October 1 speech

In his October 1 broadcast to mark Nigeria’s 65th independence anniversary, President Bola Ahmed Tinubu was flush with good tidings. ‘The worst is over, I say,’ he gushed. ‘Yesterday’s pains are giving way to relief. I support your endurance, support and understanding.’

The alluring statistics, which he reeled out, simply walked that cheery talk.

In second quarter 2025, Gross Domestic Product (GDP) grew by 4.25%, well above the 3.4 % the International Monetary Fund (IMF) had projected. Inflation, another critical economic monitor, fell to 20.12% in August. Though still two-digit, which points that it’s not yet checkmate on the inflationary front, it’s the lowest in three years. That shows how far the administration’s economic reforms have gone.

Jarring inflation was the clearest sign of the harsh combination of oil subsidy removal and floating the Naira against foreign currencies. The Naira devalued, jacking up cross-sectoral costs. So, if inflation is moderating, even while these twin-triggers are still on, it logically reflects an economy structurally re-adjusting – and improving. That supports the president’s claim that the worst is over.

Still on cheering statistics. For a near-mono economy that relies on crude oil sales, non-oil exports have virtually torn through the roof. Latest numbers show that non-oil export revenue now accounts for 48% of the total, though oil and gas still dominate at 52%: with Nigeria now exporting refined products: diesel, petrol, aviation fuel, etc.

Despite that, non-oil exports have closed the gap to this almost 50:50 – and that from virtual nowhere! In just more than two years, non-oil revenue is boosting Nigeria’s trade surplus. Indeed, non-oil earnings for September – which was N3.65 trillion – towered above May earnings by 411%, a feat the president called ‘record-breaking’. Export of made-in-Nigeria manufactured goods soared by 173%!

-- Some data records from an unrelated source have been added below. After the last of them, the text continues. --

(** The autoscaler asks its deployment for as many runners. *)
Lemma autoscaled w hash most n w1 key :
  idleFleet w hash most -> told w n w1 -> (0 < n)%nat -> Z.of_nat n < 2 ^ 63 -> nn_Name key = om_Name (hra_Meta (fl_hra w)) ->
  exists h eff ticks l, run serving (ReconcileHRA fuel delay key) w1
    = (Done (Val noResult),
       mkFleet h (withRDReplicas (fl_rd w) (Some (Z.min most (Z.of_nat n))) eff)
         {| cl_set := cl_set (fl_pool w); cl_runners := cl_runners (fl_pool w); cl_pods := cl_pods (fl_pool w);
            cl_names := cl_names (fl_pool w); cl_ticks := ticks |}, l).
Proof.
  intros Hi (res & ticks & Hres & ->) Hpos Hfit Hkey.
  destruct (if_max _ _ _ Hi) as [_ Hmost]. destruct (if_metrics _ _ _ Hi) as [_ Hover].
  destruct (if_rd _ _ _ Hi) as (Hlive & Hzero & _).
  set (hra := withReservations (fl_hra w) res). set (m := Z.min most (Z.of_nat n)).
  assert (0 < m) as Hm by lia. pose proof (clock_window ticks) as [_ Hnow].
  unfold ReconcileHRA. cbn [run bind ask serveFleet fl_hra].
  change (hra_Meta hra) with (hra_Meta (fl_hra w)). rewrite decide_True by done. cbn [run bind].
  change (hra_Meta hra) with (hra_Meta (fl_hra w)). rewrite (if_live _ _ _ Hi). cbn [IsZero negb].
  change (hras_ScaleTargetRef (hra_Spec hra)) with (hras_ScaleTargetRef (hra_Spec (fl_hra w))).
  replace (bool_decide _ || bool_decide _) with true
    by (symmetry; apply orb_true_iff; rewrite !bool_decide_eq_true; pose proof (if_kind _ _ _ Hi); set_solver).
  cbn [run bind ask serveFleet fl_rd nn_Name]. rewrite decide_True by apply Hi. rewrite Hlive. cbn [IsZero negb].
  unfold reconcile. cbn [run bind ask serveFleet askPool serve fl_pool cl_ticks].
  replace (getMinReplicas (clock ticks) hra) with (Val (0, @None Override, @None Override))
    by (unfold getMinReplicas, matchScheduledOverrides, specMinReplicas; cbn [hra withReservations hra_Spec hras_ScheduledOverrides hras_MinReplicas];
        by rewrite Hover, (if_min _ _ _ Hi)).
  unfold hra at 1. rewrite (computed_jobs w hash most n res) by done. fold hra m. cbn [bind run].
  unfold updateRD. rewrite Hzero. change (getIntOrDefault (Some 0) defaultReplicas) with 0. rewrite (proj2 (Z.eqb_neq 0 m)) by lia. cbn [negb].
  set (eff := if isEphemeral _ && _ then _ else _). unfold patchHRAStatus.
  destruct (isScaleOut hra m); cbn [run bind ask serveFleet askPool serve]; case_bool_decide; do 4 eexists; reflexivity.
Qed.

(** The pool that the deployment controller asks for. *)
Definition askedFor (w : fleet) (n : Z) (eff : option time) (ticks : nat) : cluster :=
  {| cl_set := withRRSSpec (cl_set (fl_pool w)) (withRRSReplicas (rrs_Spec (cl_set (fl_pool w))) (Some n) eff);
     cl_runners := cl_runners (fl_pool w); cl_pods := cl_pods (fl_pool w);
     cl_names := cl_names (fl_pool w); cl_ticks := ticks |}.

(** The deployment asks its replica set. *)
Lemma deployed w hash most n h eff ticks key :
  idleFleet w hash most -> n <> 0 -> nn_Name key = om_Name (rd_Meta (fl_rd w)) ->
  let rd := withRDReplicas (fl_rd w) (Some n) eff in
  exists l, run serving (Reconcile common key)
      (mkFleet h rd {| cl_set := cl_set (fl_pool w); cl_runners := cl_runners (fl_pool w); cl_pods := cl_pods (fl_pool w);
                       cl_names := cl_names (fl_pool w); cl_ticks := ticks |})
    = (Done (Val noResult), mkFleet h rd (askedFor w n eff ticks), l).
Proof.
  intros Hi Hn Hkey rd. destruct (if_rd _ _ _ Hi) as (Hlive & _). destruct (if_set _ _ _ Hi) as [_ Hzero].
  destruct (if_current _ _ _ Hi) as [Hh Hs]. set (c := {| cl_set := _ |}).
  set (desired := withRRSMeta (desiredReplicaSet rd common)
    (withOwnerReferences (rrs_Meta (desiredReplicaSet rd common)) [own])).
  assert (run serving (reconcileSets rd desired (cl_set (fl_pool w)) []) (mkFleet h rd c)
    = (Done (Val noResult), mkFleet h rd (askedFor w n eff ticks),
       [EvA (Update KRRS (cl_set (askedFor w n eff ticks))) (Val (cl_set (askedFor w n eff ticks)))])) as Hsets.
  { unfold reconcileSets.
    assert (getTemplateHash desired = Some (desiredHashOf common rd)) as Hd by apply getTemplateHash_desired.
    assert (getTemplateHash (cl_set (fl_pool w)) = getTemplateHash desired) as -> by exact Hh. rewrite Hd.
    rewrite (bool_decide_true (desiredHashOf common rd = _)) by done. cbn [negb].
    rewrite (bool_decide_true (rrss_Selector _ = _)) by exact Hs. cbn [negb]. rewrite Hzero.
    change (getIntOrDefault (Some 0) defaultReplicas) with 0.
    change (getIntOrDefault (rrss_Replicas (rrs_Spec desired)) defaultReplicas) with n.
    by rewrite (proj2 (Z.eqb_neq 0 n)) by lia. }
  eexists. unfold Reconcile. cbn [run bind ask serveFleet fl_rd]. rewrite decide_True by done. cbn [run bind].
  change (rd_Meta rd) with (rd_Meta (fl_rd w)). rewrite Hlive. cbn [IsZero negb].
  cbn [run bind ask serveFleet askPool serve fl_pool newRunnerReplicaSet].
  change (sort_stable createdAfter (shuffle [] [cl_set c])) with [cl_set (fl_pool w)]. cbn iota. fold desired.
  change (withPool _ _) with (mkFleet h rd c). rewrite Hsets. reflexivity.
Qed.

Lemma askedFor_poolable w hash most n eff ticks :
  idleFleet w hash most -> poolable (cl_set (askedFor w n eff ticks)) hash.
Proof.
  intros Hi. destruct (if_set _ _ _ Hi) as [[Hl Hh Hne Hm Hs] _]. split; [done| |done..].
  revert Hh. unfold ensureTemplateHash. cbn [askedFor cl_set withRRSSpec withRRSReplicas rrs_Meta rrs_Spec rrss_Template].
  by case_decide.
Qed.

(** ** Bringing the runners up *)

(** Reconcile the runners in the order of the schedule. *)
Fixpoint bringUp (schedule : list string) (regTokens : tokens) (w : fleet) : option (tokens * fleet) :=
  match schedule with
  | [] => Some (regTokens, w)
  | name :: schedule =>
      match run serving (ReconcileRunner d regTokens (mkNN ns name)) w with
      | (Done (regTokens, Val _), w, _) => bringUp schedule regTokens w
      | _ => None
      end
  end.

Lemma bringUp_pool schedule regTokens w :
  bringUp schedule regTokens w =
    option_map (fun x => (x.1, withPool w x.2)) (reconcileRunners own clock d ns schedule regTokens (fl_pool w)).
Proof.
  revert regTokens w. induction schedule as [|name schedule IH]; intros regTokens [h rd c]; [done|].
  cbn [bringUp reconcileRunners]. rewrite (run_pooled own clock _ _ (ReconcileRunner_pooled _ _ _)). cbn [fl_pool].
  destruct (run _ _ c) as [[[[rts [res|e]]|m|] c1] l]; [|done..]. by rewrite IH.
Qed.

(** C3: Queued jobs get runners.  An autoscaler that scales from zero by
    queued jobs, its deployment and its replica set are idle.  When GitHub
    delivers any number of queued jobs that its runners can run, the webhook
    server answers each that it has scaled; then one reconciliation of the
    autoscaler, of the deployment and of the replica set each create as many
    runners as there are jobs, up to the maximum; and in whatever order the
    runner controller gets to them, after four reconciliations of each every
    runner has its finalizer, a registration token and a pod. *)
Theorem queued_jobs_get_runners w hash most reqs regTokens hraKey rdKey rsKey :
  idleFleet w hash most -> Forall (queuedJob (fl_rd w)) reqs -> reqs <> [] -> Z.of_nat (length reqs) < 2 ^ 63 ->
  goodCache regTokens ->
  nn_Name hraKey = om_Name (hra_Meta (fl_hra w)) -> nn_Name rdKey = om_Name (rd_Meta (fl_rd w)) ->
  exists w1 w2 w3 w4 runners l2 l3 l4,
    deliver reqs w = Some w1 /\
    run serving (ReconcileHRA fuel delay hraKey) w1 = (Done (Val noResult), w2, l2) /\
    run serving (Reconcile common rdKey) w2 = (Done (Val noResult), w3, l3) /\
    run serving (ReconcileReplicaSet rsKey) w3 = (Done (Val noResult), w4, l4) /\
    Z.of_nat (length runners) = Z.min most (Z.of_nat (length reqs)) /\
    NoDup (map (fun r => om_Name (r_Meta r)) runners) /\
    (forall name, name ∈ dom (cl_runners (fl_pool w4)) <-> name ∈ map (fun r => om_Name (r_Meta r)) runners) /\
    forall schedule,
      (forall name, name ∈ schedule -> name ∈ map (fun r => om_Name (r_Meta r)) runners) ->
      (forall r, r ∈ runners -> (4 <= occurrences (om_Name (r_Meta r)) schedule)%nat) ->
      exists regTokens' w5, bringUp schedule regTokens w4 = Some (regTokens', w5) /\
        forall r, r ∈ runners -> stage t0 (fl_pool w5) r 4.
Proof.
  intros Hi Hq Hne Hfit Hc Hkh Hkr. set (n := length reqs) in *.
  assert (0 < n)%nat as Hpos by (destruct reqs; [done|unfold n; simpl; lia]).
  destruct (if_max _ _ _ Hi) as [_ Hmost]. set (m := Z.min most (Z.of_nat n)). assert (0 < m) as Hm by lia.
  assert (told w 0 w) as H0.
  { exists [], (cl_ticks (fl_pool w)). split; [by split|]. destruct w as [hra rd []]. pose proof (if_unreserved _ _ _ Hi) as Hun.
    destruct hra as [? [] ?]. simpl in *. by subst. }
  destruct (all_delivered _ _ _ _ _ _ Hi H0 Hq) as (w1 & Hdel & Htold). rewrite Nat.add_0_l in Htold. fold n in Htold.
  destruct (autoscaled _ _ _ _ _ hraKey Hi Htold Hpos Hfit Hkh) as (h & eff & ticks & l2 & Hhra). fold m in Hhra.
  destruct (deployed _ _ _ m h eff ticks rdKey Hi ltac:(lia) Hkr) as [l3 Hrd].
  destruct (if_empty _ _ _ Hi) as [Her Hep]. set (c := askedFor w m eff ticks) in *.
  destruct (pool_fills own clock d t0 clock_window c hash regTokens rsKey ns) as (c1 & l4 & Hrs & Hlen & Hnd & Hdom & Hup);
    [by eapply askedFor_poolable|done..|].
  set (runners := map _ _) in *. do 4 eexists. exists runners. do 3 eexists. split_and!; [done..| |done|done| |].
  - rewrite (run_pooled own clock _ _ (ReconcileReplicaSet_pooled _)). cbn [fl_pool]. rewrite Hrs. reflexivity.
  - exact Hdom.
  - intros schedule Hsub Hocc. destruct (Hup schedule Hsub Hocc) as (rts & c2 & Hrec & _ & Hst & _).
    exists rts. eexists. rewrite bringUp_pool. cbn [fl_pool withPool]. rewrite Hrec. split; [reflexivity|]. exact Hst.
Qed.
(** * watertap-reflo: flowsheet glue code, embedded and checked

    The repository assembles Pyomo/IDAES process models and hands them to an
    external solver.  This development embeds the parts of the scripts that
    carry behaviour of their own: the cost expressions and linking pairs of
    the multi-period PV/battery/RO model, the input override of [add_vagmd],
    the scaling and initialization methods, the [solve] helper, the order in
    which the runnable scripts assemble, solve and report, and the shape of
    the assertions in the two test modules.

    Numbers are exact rationals ([Q]); Pyomo expressions are a small syntax
    with an evaluator that fails on division by zero, as Python does.  Where
    Python decides a branch by comparing floats, the comparison is made in
    IEEE-754 binary64, as Python makes it. *)

From Stdlib Require Import QArith Qabs.
From Stdlib Require SpecFloat.
From stdpp Require Import gmap strings list.

Open Scope Q_scope.

(** ** Python values shared by all modules *)

(** The exceptions that the embedded code can raise or let through. *)
Inductive exn : Type :=
  | ZeroDivisionError
  | IndexError
  | KeyError
  | UnboundLocalError (name : string)
  | RuntimeError (msg : string)
  | ValueError
  | InitializationError (msg : string)
  | FrameworkError (what : string).

Inductive result (A : Type) : Type :=
  | Ok (a : A)
  | Raise (e : exn).
Arguments Ok {A} a.
Arguments Raise {A} e.

#[global] Instance result_ret : MRet result := λ A a, Ok a.
#[global] Instance result_bind : MBind result :=
  λ A B f r, match r with Ok a => f a | Raise e => Raise e end.

Definition is_raise {A} (r : result A) : bool :=
  match r with Ok _ => false | Raise _ => true end.

(** [xs[i]] on a Python list. *)
Definition py_index {A} (xs : list A) (i : nat) : result A :=
  match nth_error xs i with
  | Some x => Ok x
  | None => Raise IndexError
  end.

(** [[f(t) for t in range(n)]], stopping at the first exception. *)
Fixpoint py_for {A} (f : nat → result A) (ts : list nat) : result (list A) :=
  match ts with
  | [] => Ok []
  | t :: ts' => x ← f t; xs ← py_for f ts'; Ok (x :: xs)
  end.

(** [s.endswith(suffix)], read from the last character backwards. *)
Fixpoint starts_with (p s : list Ascii.ascii) : bool :=
  match p, s with
  | [], _ => true
  | a :: p', b :: s' => Ascii.eqb a b && starts_with p' s'
  | _ :: _, [] => false
  end.

Definition endswith (s suffix : string) : bool :=
  starts_with (rev (String.list_ascii_of_string suffix))
              (rev (String.list_ascii_of_string s)).

(** [os.path.join(a, b)] for a relative [b]. *)
Definition os_path_join (a b : string) : string :=
  if String.eqb a EmptyString then b
  else if endswith a "/" then a +:+ b
  else a +:+ "/" +:+ b.

(** The format a file name announces by its extension. *)
Inductive file_format : Type := CSV | YAML | JSON | OtherFormat.

Definition format_of (path : string) : file_format :=
  if endswith path ".csv" then CSV
  else if endswith path ".yaml" || endswith path ".yml" then YAML
  else if endswith path ".json" then JSON
  else OtherFormat.

(** ** Pyomo expressions

    Binary operators associate as Python parses them; [value] is
    [pyomo.environ.value] at a point that gives every variable a number. *)
Inductive expr (V : Type) : Type :=
  | Num (q : Q)
  | Var (v : V)
  | Add (a b : expr V)
  | Sub (a b : expr V)
  | Mul (a b : expr V)
  | Div (a b : expr V).
Arguments Num {V} q.
Arguments Var {V} v.
Arguments Add {V} a b.
Arguments Sub {V} a b.
Arguments Mul {V} a b.
Arguments Div {V} a b.

Definition Qis_zero (q : Q) : bool := Qeq_bool q 0.

Fixpoint value {V} (rho : V → Q) (e : expr V) : option Q :=
  match e with
  | Num q => Some q
  | Var v => Some (rho v)
  | Add a b => x ← value rho a; y ← value rho b; Some (x + y)
  | Sub a b => x ← value rho a; y ← value rho b; Some (x - y)
  | Mul a b => x ← value rho a; y ← value rho b; Some (x * y)
  | Div a b =>
      x ← value rho a; y ← value rho b;
      if Qis_zero y then None else Some (x / y)
  end.

(** Python's [sum(xs)]: [0 + xs[0] + xs[1] + ...], left to right. *)
Definition py_sum {V} (xs : list (expr V)) : expr V :=
  fold_left Add xs (Num 0).

(** An equality constraint [lhs == rhs] holds at a point when both sides
    have a value and the values agree. *)
Definition holds {V} (rho : V → Q) (c : expr V * expr V) : Prop :=
  ∃ x y, value rho c.1 = Some x ∧ value rho c.2 = Some y ∧ x == y.

(** ** Scripts as programs over the framework

    A script is a sequence of calls into Pyomo/IDAES/WaterTAP with prints
    in between.  What such a call answers is not decided in this
    repository, so a program runs against an [oracle] that says, for the
    n-th call, whether it returns (and, for a solve, whether the result is
    optimal) or raises.  Running a program gives the events in order and
    the value or the exception it ends with. *)

Inductive metric : Type := m_LCOW | m_LCOT | m_LCOH.

Inductive kind : Type :=
  | Assemble      (* flowsheet construction: blocks, units, arcs, costing *)
  | Optimize      (* an objective added to the model: [Objective(...)] *)
  | Configure     (* operating conditions, scaling, fix and unfix *)
  | Initialize    (* initialization routines *)
  | Solve         (* [solver.solve] *)
  | Diagnose      (* the framework's reporting helpers *)
  | Plot.

Inductive event : Type :=
  | Called (k : kind) (callee : string)
  | Printed (text : string)
  | Reported (m : metric).

Record SolverResults : Type := { optimal : bool }.

Definition check_optimal_termination (r : SolverResults) : bool := optimal r.

Inductive response : Type :=
  | Returns (r : SolverResults)
  | Throws (e : exn).

Definition oracle : Type := nat → response.

Record outcome (A : Type) : Type := {
  trace : list event;
  calls : nat;
  res : result A
}.
Arguments trace {A} o.
Arguments calls {A} o.
Arguments res {A} o.

Definition M (A : Type) : Type := oracle → nat → outcome A.

Definition ret {A} (a : A) : M A :=
  λ _ n, {| trace := []; calls := n; res := Ok a |}.

Definition raise {A} (e : exn) : M A :=
  λ _ n, {| trace := []; calls := n; res := Raise e |}.

Definition bind {A B} (c : M A) (f : A → M B) : M B :=
  λ o n,
    let r1 := c o n in
    match res r1 with
    | Ok a =>
        let r2 := f a o (calls r1) in
        {| trace := trace r1 ++ trace r2; calls := calls r2; res := res r2 |}
    | Raise e => {| trace := trace r1; calls := calls r1; res := Raise e |}
    end.

Declare Scope prog_scope.
Delimit Scope prog_scope with prog.
Notation "x <- c ;; k" := (bind c (λ x, k))
  (at level 100, c at next level, right associativity) : prog_scope.
Notation "c ;; k" := (bind c (λ _, k))
  (at level 100, right associativity) : prog_scope.

(** An event that cannot fail: a print, a display, an attribute access. *)
Definition emit (e : event) : M unit :=
  λ _ n, {| trace := [e]; calls := n; res := Ok tt |}.

(** A call whose outcome the framework decides. *)
Definition call (k : kind) (callee : string) : M SolverResults :=
  λ o n,
    {| trace := [Called k callee];
       calls := S n;
       res := match o n with Returns r => Ok r | Throws e => Raise e end |}.

(** A pure computation of the repository inside a script. *)
Definition lift {A} (r : result A) : M A :=
  match r with Ok a => ret a | Raise e => raise e end.

(** [for x in xs: body(x)]. *)
Fixpoint for_each {A} (xs : list A) (body : A → M unit) : M unit :=
  match xs with
  | [] => ret tt
  | x :: xs' => bind (body x) (λ _, for_each xs' body)
  end.

(** [try: body / except ValueError: handler]. *)
Definition try_except_ValueError {A} (body handler : M A) : M A :=
  λ o n,
    let r1 := body o n in
    match res r1 with
    | Raise ValueError =>
        let r2 := handler o (calls r1) in
        {| trace := trace r1 ++ trace r2; calls := calls r2; res := res r2 |}
    | _ => r1
    end.

(** pyomo's [assert_optimal_termination]. *)
Definition assert_optimal_termination (r : SolverResults) : M unit :=
  if check_optimal_termination r then ret tt
  else raise (RuntimeError "Solver failed to terminate with an optimal solution").

Definition range (n : nat) : list nat := seq 0 n.

(** A framework call used for its effect only. *)
Definition invoke (k : kind) (callee : string) : M unit :=
  bind (call k callee) (λ _, ret tt).

(** *** The order a script has to keep

    A script starts with nothing built.  A flowsheet has to be assembled
    before the solver is invoked; a levelized cost may be reported only
    once the whole model has been solved, and not after the flowsheet has
    been assembled further without a solve of the whole model in between.
    The scripts bind the whole model to [m] or [mp]; a solve of anything
    else is the solve of a sub-block, which leaves the whole model
    unsolved.  Only flowsheet construction counts as assembly: an objective
    added to a solved model ([Optimize], as [optimize_rpt3] does before the
    [__main__] block of KBHDP_RPT_3 displays the LCOT) or a variable fixed
    or unfixed ([Configure]) leaves the phase as it is. *)
Inductive phase : Type := NotBuilt | Built | Solved.






(** The same order read off the trace directly: every report has a solve
    of the whole model before it with nothing assembled in between, and
    every solve an assembly call before it. *)
Definition is_solve (e : event) : bool :=
  match e with Called Solve _ => true | _ => false end.
Definition is_report (e : event) : bool :=
  match e with Reported _ => true | _ => false end.







(** The framework never raises and answers every solve with [r]. *)
Definition always (r : SolverResults) : oracle := λ _, Returns r.

(** ** seto/analysis/multiperiod/PV_RO_battery_mutiperiod_class.py *)
Module PV_RO_battery_mutiperiod_class.

(** The variables of one time block that the module names
    ([fs.battery.state_of_charge[0]], [fs.pv.size], [grid_cost], ...). *)
Inductive flowsheet_var : Type :=
  | battery_state_of_charge (t : Z)
  | battery_initial_state_of_charge
  | battery_energy_throughput (t : Z)
  | battery_initial_energy_throughput
  | battery_nameplate_power
  | battery_nameplate_energy
  | pv_size
  | grid_cost.
(** * YouTube transcript extractor: a shallow embedding of [yt_transcript.py]

    The development follows the source file top to bottom: the string and
    regular-expression primitives the extractor relies on, the effects it
    performs (remote calls, printing, sleeping, file writes) as a state and
    exception monad, the methods of [YouTubeTranscriptExtractor], and then
    the properties of the resolver, the enumerator, the fetcher and the
    batch loop.

    Python [str] values are modelled by [string]; a character stands for a
    code point below 256. *)

From Stdlib Require Import String Ascii List ZArith Lia Bool DecimalString.
From Stdlib Require QArith.
Import ListNotations.
Local Open Scope string_scope.

(** ** Python string primitives *)

Module PyStr.

(** [needle in s]. *)
Fixpoint contains (needle s : string) : bool :=
  prefix needle s ||
  match s with
  | EmptyString => false
  | String _ r => contains needle r
  end.

(** [s.split(sep)] for a non-empty separator: [skip] counts the characters
    of a separator occurrence still to be passed over, [cur] is the part
    being accumulated. *)
Fixpoint split_go (sep : string) (skip : nat) (cur s : string) : list string :=
  match s with
  | EmptyString => [cur]
  | String c r =>
      match skip with
      | S k => split_go sep k cur r
      | O =>
          if prefix sep s
          then cur :: split_go sep (String.length sep - 1) "" r
          else split_go sep 0 (cur ++ String c "") r
      end
  end.

Definition split (sep s : string) : list string := split_go sep 0 "" s.

(** [" ".join(parts)] and friends. *)
Definition join (sep : string) (parts : list string) : string :=
  String.concat sep parts.

(** [str.isspace] on one character, which is also what [\s] matches in a
    [str] pattern: TAB, LF, VT, FF, CR, the separators 0x1c-0x1f, the
    space, NEL (0x85) and the no-break space (0xa0). *)
Definition isspace (c : ascii) : bool :=
  let n := nat_of_ascii c in
  (((9 <=? n) && (n <=? 13)) || ((28 <=? n) && (n <=? 32))
   || (n =? 133) || (n =? 160))%nat.

Fixpoint lstrip (s : string) : string :=
  match s with
  | EmptyString => ""
  | String c r => if isspace c then lstrip r else s
  end.

Fixpoint rstrip (s : string) : string :=
  match s with
  | EmptyString => ""
  | String c r =>
      match rstrip r with
      | EmptyString => if isspace c then "" else String c ""
      | r' => String c r'
      end
  end.

(** [s.strip()]. *)
Definition strip (s : string) : string := rstrip (lstrip s).

(** Truth value of a [str]: the empty string is false. *)
Definition truthy (s : string) : bool :=
  match s with EmptyString => false | _ => true end.

(** Truth value of an [Optional[str]]: [None] and [""] are false. *)
Definition truthy_opt (o : option string) : bool :=
  match o with None => false | Some s => truthy s end.

(** [str(n)] for a natural number. *)
Definition str_of_nat (n : nat) : string :=
  NilEmpty.string_of_uint (Nat.to_uint n).

End PyStr.

(** ** The regular expressions of the source, as matchers *)

Module Re.

(** The class [[0-9A-Za-z_-]]. *)
Definition is_id_char (c : ascii) : bool :=
  let n := nat_of_ascii c in
  (((48 <=? n) && (n <=? 57)) || ((65 <=? n) && (n <=? 90))
   || ((97 <=? n) && (n <=? 122)) || (n =? 95) || (n =? 45))%nat.

(** [[0-9A-Za-z_-]{n}] anchored at the start of [s]: the matched text and
    what follows it. *)
Fixpoint take_id (n : nat) (s : string) : option (string * string) :=
  match n with
  | O => Some ("", s)
  | S k =>
      match s with
      | EmptyString => None
      | String c r =>
          if is_id_char c
          then match take_id k r with
               | Some (m, rest) => Some (String c m, rest)
               | None => None
               end
          else None
      end
  end.

(** The pattern [(?:v=|\/)([0-9A-Za-z_-]{11}).*] tried at the start of [s];
    the result is group 1.  The trailing [.*] also matches the empty text,
    so it never makes the match fail. *)
Definition video_id_at (s : string) : option string :=
  match s with
  | EmptyString => None
  | String c r =>
      let alt_v :=
        match r with
        | String d r2 =>
            if (Ascii.eqb c "v" && Ascii.eqb d "=")%bool
            then option_map fst (take_id 11 r2) else None
        | EmptyString => None
        end in
      match alt_v with
      | Some m => Some m
      | None =>
          if Ascii.eqb c "/" then option_map fst (take_id 11 r) else None
      end
  end.

(** [re.search(r'(?:v=|\/)([0-9A-Za-z_-]{11}).*', s)], returning group 1 of
    the leftmost match. *)
Fixpoint search_video_id (s : string) : option string :=
  match video_id_at s with
  | Some m => Some m
  | None =>
      match s with
      | EmptyString => None
      | String _ r => search_video_id r
      end
  end.

(** [re.match(r'^[0-9A-Za-z_-]{11}$', s)] as a truth value; [$] matches at
    the end of the text and also just before a final line feed. *)
Definition match_bare_id (s : string) : bool :=
  match take_id 11 s with
  | Some (_, rest) => String.eqb rest "" || String.eqb rest (String "010" "")
  | None => false
  end.

(** [[^&]+] anchored at the start of [s]: the longest run of characters
    other than [&]. *)
Fixpoint take_not_amp (s : string) : string :=
  match s with
  | EmptyString => ""
  | String c r => if Ascii.eqb c "&" then "" else String c (take_not_amp r)
  end.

On debt capital – crucial to accessing quality loans: borrowed cash to build critical physical and social infrastructure – the improvements are no less impressive. Debt service-to-revenue ratio has improved from 97% in 2023 to less than 50% now. That ways-and-means advances are now history underscore the booming fiscal health of the economy.

From more secure debt capital, to improved tax revenue. From less than 10% in 2023, tax-to-GDP ratio has crested at 13.5% in 2025. But that is still lower than the African average of 15%. By 2027, the government projects an 18% tax-to-GDP ratio, well past the African average. With the revamped tax laws debuting from January 2026, this target appears very much attainable.

Aside the fiscal and monetary plain, the numbers from infrastructure, the hard core economic driver, are no less heart-warming. Rail infrastructure, from the president’s statistics, has grown by 40%; water transportation, by 27%.

The 284-km Kano-Katsina-Maradi standard gauge rail is powering to completion. When it is completed, linking Ibadan to Abuja would complete the Lagos-Ibadan-Kano standard gauge rail. That African Continental Free Trade Area (AfCTA)-friendly rail, modelled after the old trans-Sahara trade route, should gift Nigeria huge coast freight business, heading into land-locked neighbours.

The Lagos-Ibadan corridor is already adding great value to mass passengers and freight. Work goes on, on the Port-Harcourt-Aba-Maiduguri narrow-gauge eastern rail network too, for which the Federal Executive Council (FEC) just released US$ 3 billion. This rail rebirth will truly rebirth and expand the Nigerian economy.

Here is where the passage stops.